"Covenant children" are the children of believers — treated by Scripture as heirs of the covenant promises and members of the covenant household. The Abrahamic covenant explicitly included "thee, and thy seed after thee in their generations" (Genesis 17:7); the sign of circumcision was applied to infant sons. Peter on Pentecost: "For the promise is unto you, and to your children, and to all that are afar off, even as many as the Lord our God shall call" (Acts 2:39). Paul addresses children directly within his epistles to the churches (Ephesians 6:1; Colossians 3:20) — treating them as part of the gathered congregation, not outside it. Reformed paedobaptists ground infant baptism on this covenant-children theology.
(Composite.) The children of believers, treated as heirs of the covenant's promises and members of its household.
Reformed and many other traditions emphasize covenant children: the children of believers are not strangers to be evangelized but covenant members to be discipled into mature faith.
Differences exist among traditions about the proper sign for them (paedobaptism vs. credobaptism), but the underlying conviction — that children of believers are claimed by the covenant — is broadly shared in Scripture.
Genesis 17:7 — "And I will establish my covenant between me and thee and thy seed after thee in their generations for an everlasting covenant."
Acts 2:39 — "For the promise is unto you, and to your children, and to all that are afar off, even as many as the Lord our God shall call."
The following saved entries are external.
(** A table that [read_data] returns is a cleaned table, and reading
    changes no file. *)
Lemma read_data_ok path w data w' :
  read_data L path w = (Ok data, w') ->
  exists obs, data = frame_of_obs obs /\ fs w' = fs w.
Proof.
  destruct (fs w !! path) as [[sheet|text|bytes]|] eqn:E.
  - rewrite (read_data_sheet path w sheet E). intros H.
    apply loaded_ok in H as (_ & _ & stamps & celsius & _ & _ & -> & ->).
    eexists. split; reflexivity.
  - destruct (read_data_no_workbook path w) as [e ->]; [congruence|discriminate].
  - destruct (read_data_no_workbook path w) as [e ->]; [congruence|discriminate].
  - destruct (read_data_no_workbook path w) as [e ->]; [congruence|discriminate].
Qed.

(** [main], once the input is read, the table loaded and the fit made. *)
Lemma main_stages w file_path fit_option w1 data w2 data' params w3 :
  get_user_input w = (Ok (file_path, fit_option), w1) ->
  read_data L file_path w1 = (Ok data, w2) ->
  fit_data L data fit_option w2 = (Ok (data', params), w3) ->
  main L w =
  let folder := dirname file_path in
  let out := stdout w3 ++ [frame_to_string L params;
                           String newline "Predictions:"; frame_repr L data'] in
  let files := with_csv_files L (fs w3) folder fit_option data' params in
  match render_figure L data' fit_option with
  | Ok png =>
      (Ok tt, mkWorld (stdin w3) out
                (<[path_join folder (figure_name fit_option) := ImageFile png]> files))
  | Raise e => (Raise e, mkWorld (stdin w3) out files)
  end.
Proof.
  intros H1 H2 H3. unfold main.
  unfold bind at 1. rewrite H1. cbv zeta.
  unfold bind at 1. rewrite H2.
  unfold bind at 1. rewrite H3.
  unfold save_fit_params, save_predictions, plot_data, to_csv.
  rewrite bind_bind. mstep. mstep. rewrite bind_bind. mstep. rewrite bind_bind.
  do 2 mstep. unfold with_csv_files.
  destruct (render_figure L data' fit_option) as [png|e].
  - mstep. unfold write_file. cbn [stdin stdout fs].
    now rewrite <- !app_assoc.
  - mstep. now rewrite <- !app_assoc.
Qed.

(** ** Paths and CSV text *)

Lemma append_empty_r (s : string) : s +:+ EmptyString = s.
Proof.
  induction s as [|c s IH]; [reflexivity|].
  change (String c (s +:+ EmptyString) = String c s). now rewrite IH.
Qed.

Lemma append_cancel_l (a x y : string) : a +:+ x = a +:+ y -> x = y.
Proof.
  induction a as [|c a IH]; intros E; [exact E|].
  change (String c (a +:+ x) = String c (a +:+ y)) in E.
  inversion E. now apply IH.
Qed.

Lemma row_texts_of_floats (pre : list cell) (cs : list float) :
  imap (fun j c => csv_value L (column_at [pre ++ map CFloat cs] (length pre + j)) c)
    (map CFloat cs)
  = map (fun c => csv_value L [CFloat c] (CFloat c)) cs.
Proof.
  revert pre. induction cs as [|c cs IH]; intros pre; [reflexivity|].
  cbn [map imap]. f_equal.
  - unfold column_at. cbn [map]. rewrite Nat.add_0_r.
    now rewrite (nth_middle pre (map CFloat cs) (CFloat c) CNone).
  - rewrite <- (IH (pre ++ [CFloat c])). apply imap_ext. intros j x _.
    cbn. rewrite <- app_assoc, length_app. cbn [length app].
    now replace (length pre + 1 + j)%nat with (length pre + S j)%nat by lia.
Qed.

(** The parameter file: the labels, then the coefficients, one line each. *)
Lemma csv_text_params labels coeffs :
  csv_text L (params_frame labels coeffs)
  = csv_line labels
    +:+ csv_line (map (fun c => csv_value L [CFloat c] (CFloat c)) coeffs).
Proof.
  unfold csv_text, csv_records, params_frame, row_texts.
  cbn [rows columns map concat_text fold_right].
  rewrite append_empty_r. do 2 f_equal.
  exact (row_texts_of_floats [] coeffs).
Qed.

(** The prediction file: the five column names, then one line per row. *)
Lemma csv_text_augmented obs coeffs :
  csv_text L (augmented L obs coeffs)
  = "Time-Stamp,Temperature/°C,Temperature/°F,Prediction/°C,Prediction/°F"
    +:+ String newline
          (concat_text
             (map (fun r => csv_line (row_texts L (rows (augmented L obs coeffs)) r))
                (rows (augmented L obs coeffs)))).
Proof.
  unfold csv_text, csv_records. cbn [columns augmented map concat_text fold_right].
  rewrite map_map. reflexivity.
Qed.

(** ** Few rows *)


(** [main] when the fit raises: nothing is written. *)
Lemma main_fit_raises w file_path fit_option w1 data w2 e w3 :
  get_user_input w = (Ok (file_path, fit_option), w1) ->
  read_data L file_path w1 = (Ok data, w2) ->
  fit_data L data fit_option w2 = (Raise e, w3) ->
  main L w = (Raise e, w3).
Proof.
  intros H1 H2 H3. unfold main.
  unfold bind at 1. rewrite H1. cbv zeta.
  unfold bind at 1. rewrite H2.
  unfold bind at 1. now rewrite H3.
Qed.

(** A sheet with rows, none of them valid: the table is empty and
    [np.polyfit] refuses it. *)
Lemma main_without_valid_rows w file_path fit_option w1 sheet :
  get_user_input w = (Ok (file_path, fit_option), w1) ->
  valid_option fit_option = true ->
  fs w !! file_path = Some (Workbook sheet) ->
  sheet <> [] ->
  datetime64_column L (map (fun r => r.1.2) sheet) = false ->
  kept_rows L sheet = [] ->
  exists w', main L w = (Raise TypeError, w') /\ fs w' = fs w.
Proof.
  intros H1 Hv Hfile N D Hkept.
  pose proof (get_user_input_fs _ _ _ H1) as Hfs.
  assert (fs w1 !! file_path = Some (Workbook sheet)) as Hfile1 by now rewrite Hfs.
  pose proof (read_data_workbook file_path w1 sheet Hfile1 N D) as Hread.
  rewrite Hkept in Hread. cbn in Hread.
  eexists. split.
  - eapply main_fit_raises; [exact H1|exact Hread|].
    rewrite fit_data_cleaned. unfold fit_mode.
    apply valid_option_iff in Hv. destruct Hv as [-> | ->]; reflexivity.
  - cbn [fs]. exact Hfs.
Qed.

Lemma append_string_assoc (a b c : string) : (a +:+ b) +:+ c = a +:+ (b +:+ c).
Proof.
  induction a as [|d a IH]; [reflexivity|].
  change (String d ((a +:+ b) +:+ c) = String d (a +:+ (b +:+ c))).
  now rewrite IH.
Qed.

(** ** The directory of the output files *)

Lemma upto_last_sep_plain n : contains sep n = false -> upto_last_sep n = EmptyString.
Proof.
  destruct n as [|c n]; [reflexivity|]. cbn [contains upto_last_sep].
  intros H. apply orb_false_iff in H as [Hc Hn]. now rewrite Hn, Hc.
Qed.
(** A named topic whose fourth message has no embedding: the service
    yields nothing for "hm". *)
Definition rust_four : Topic :=
  mkTopic "rust" "rust programming" [1%Q; 0%Q]
          [user "rust 1"; user "rust 2"; user "rust 3"; user "hm"]
          [Some [1%Q; 0%Q]; Some [1%Q; 0%Q]; Some [1%Q; 0%Q]; Some []] [].
Definition unavailable_state : State :=
  mkState {[ 0%nat := rust_four ]} 1%nat 2%nat (1 # 2) [] 0%nat ∅ [] 0%nat 0%nat.


End Fixtures.

(** ** Predicates of the statements *)


(** The stored topics that take part in a match. *)
Definition candidate (exclude_topic : option loc) (s : State) (t : loc) : Prop :=
  In t (topics s) /\ not_excluded exclude_topic t = true.

(** A topic whose two lists have the same length. *)
Definition aligned (t : Topic) : Prop :=
  length (history t) = length (history_embeddings t).

(** Split a conjunction into its parts, and nothing else. *)
Ltac split_all := intros; repeat match goal with |- _ /\ _ => split end.


(** ** Further predicates and functions of the statements *)

(** The embedding that [add_message] stores: the argument when it is
    [None] or empty, and otherwise what [fetch_embedding] gives for the
    text of the message. *)
Definition stored_embedding (ollama : string -> vec) (m : string) (e : pyemb)
    (s : State) : pyemb :=
  if truthy_emb e
  then match fst (fetch_embedding ollama m s) with
       | Ok v => Some v
       | Raise _ => None
       end
  else e.

(** Every topic of the heap has as many messages as embeddings. *)
Definition all_aligned (s : State) : Prop :=
  forall l, aligned (deref l s).

(** Two stored topics with the same description embedding. *)
Definition baking_topic : Topic :=
  mkTopic "baking" "cook bread" [0%Q; 1%Q] [] [] [].
Definition tie_state : State :=
  mkState (<[ 2%nat := baking_topic ]>
             (<[ 1%nat := Fixtures.cooking_topic ]> {[ 0%nat := Fixtures.rust_topic ]}))
          3%nat 2%nat (1 # 2) [1%nat; 2%nat] 0%nat ∅ [] 0%nat 0%nat.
Deuteronomy 6:6 — "And these words, which I command thee this day, shall be in thine heart: and thou shalt teach them diligently unto thy children."
Ephesians 6:4 — "And, ye fathers, provoke not your children to wrath: but bring them up in the nurture and admonition of the Lord."
Modern Christianity often imports market-style evangelism for its own children; Scripture treats them as covenant heirs to be raised in the faith.
The Christian household's task with its children is principally discipleship, not evangelism. Acts 2:39 says the promise is unto you, and to your children. The covenant claim runs through the family.
This does not absolve the children of personal faith — each must, in time, embrace the covenant for himself. But the household's default posture is to assume the covenant's reach over its children and to disciple them accordingly.
Hebrew banim (sons) and zera (seed) cover the Old Testament terminology.
Hebrew zera — seed, offspring; the covenant's generational reach.
Greek tekna — children; in Acts 2:39 of the covenant's extension.
"The promise is unto you, and to your children."
"The household's default with its children is discipleship, not evangelism."
"The covenant runs through the family; the family runs through the covenant."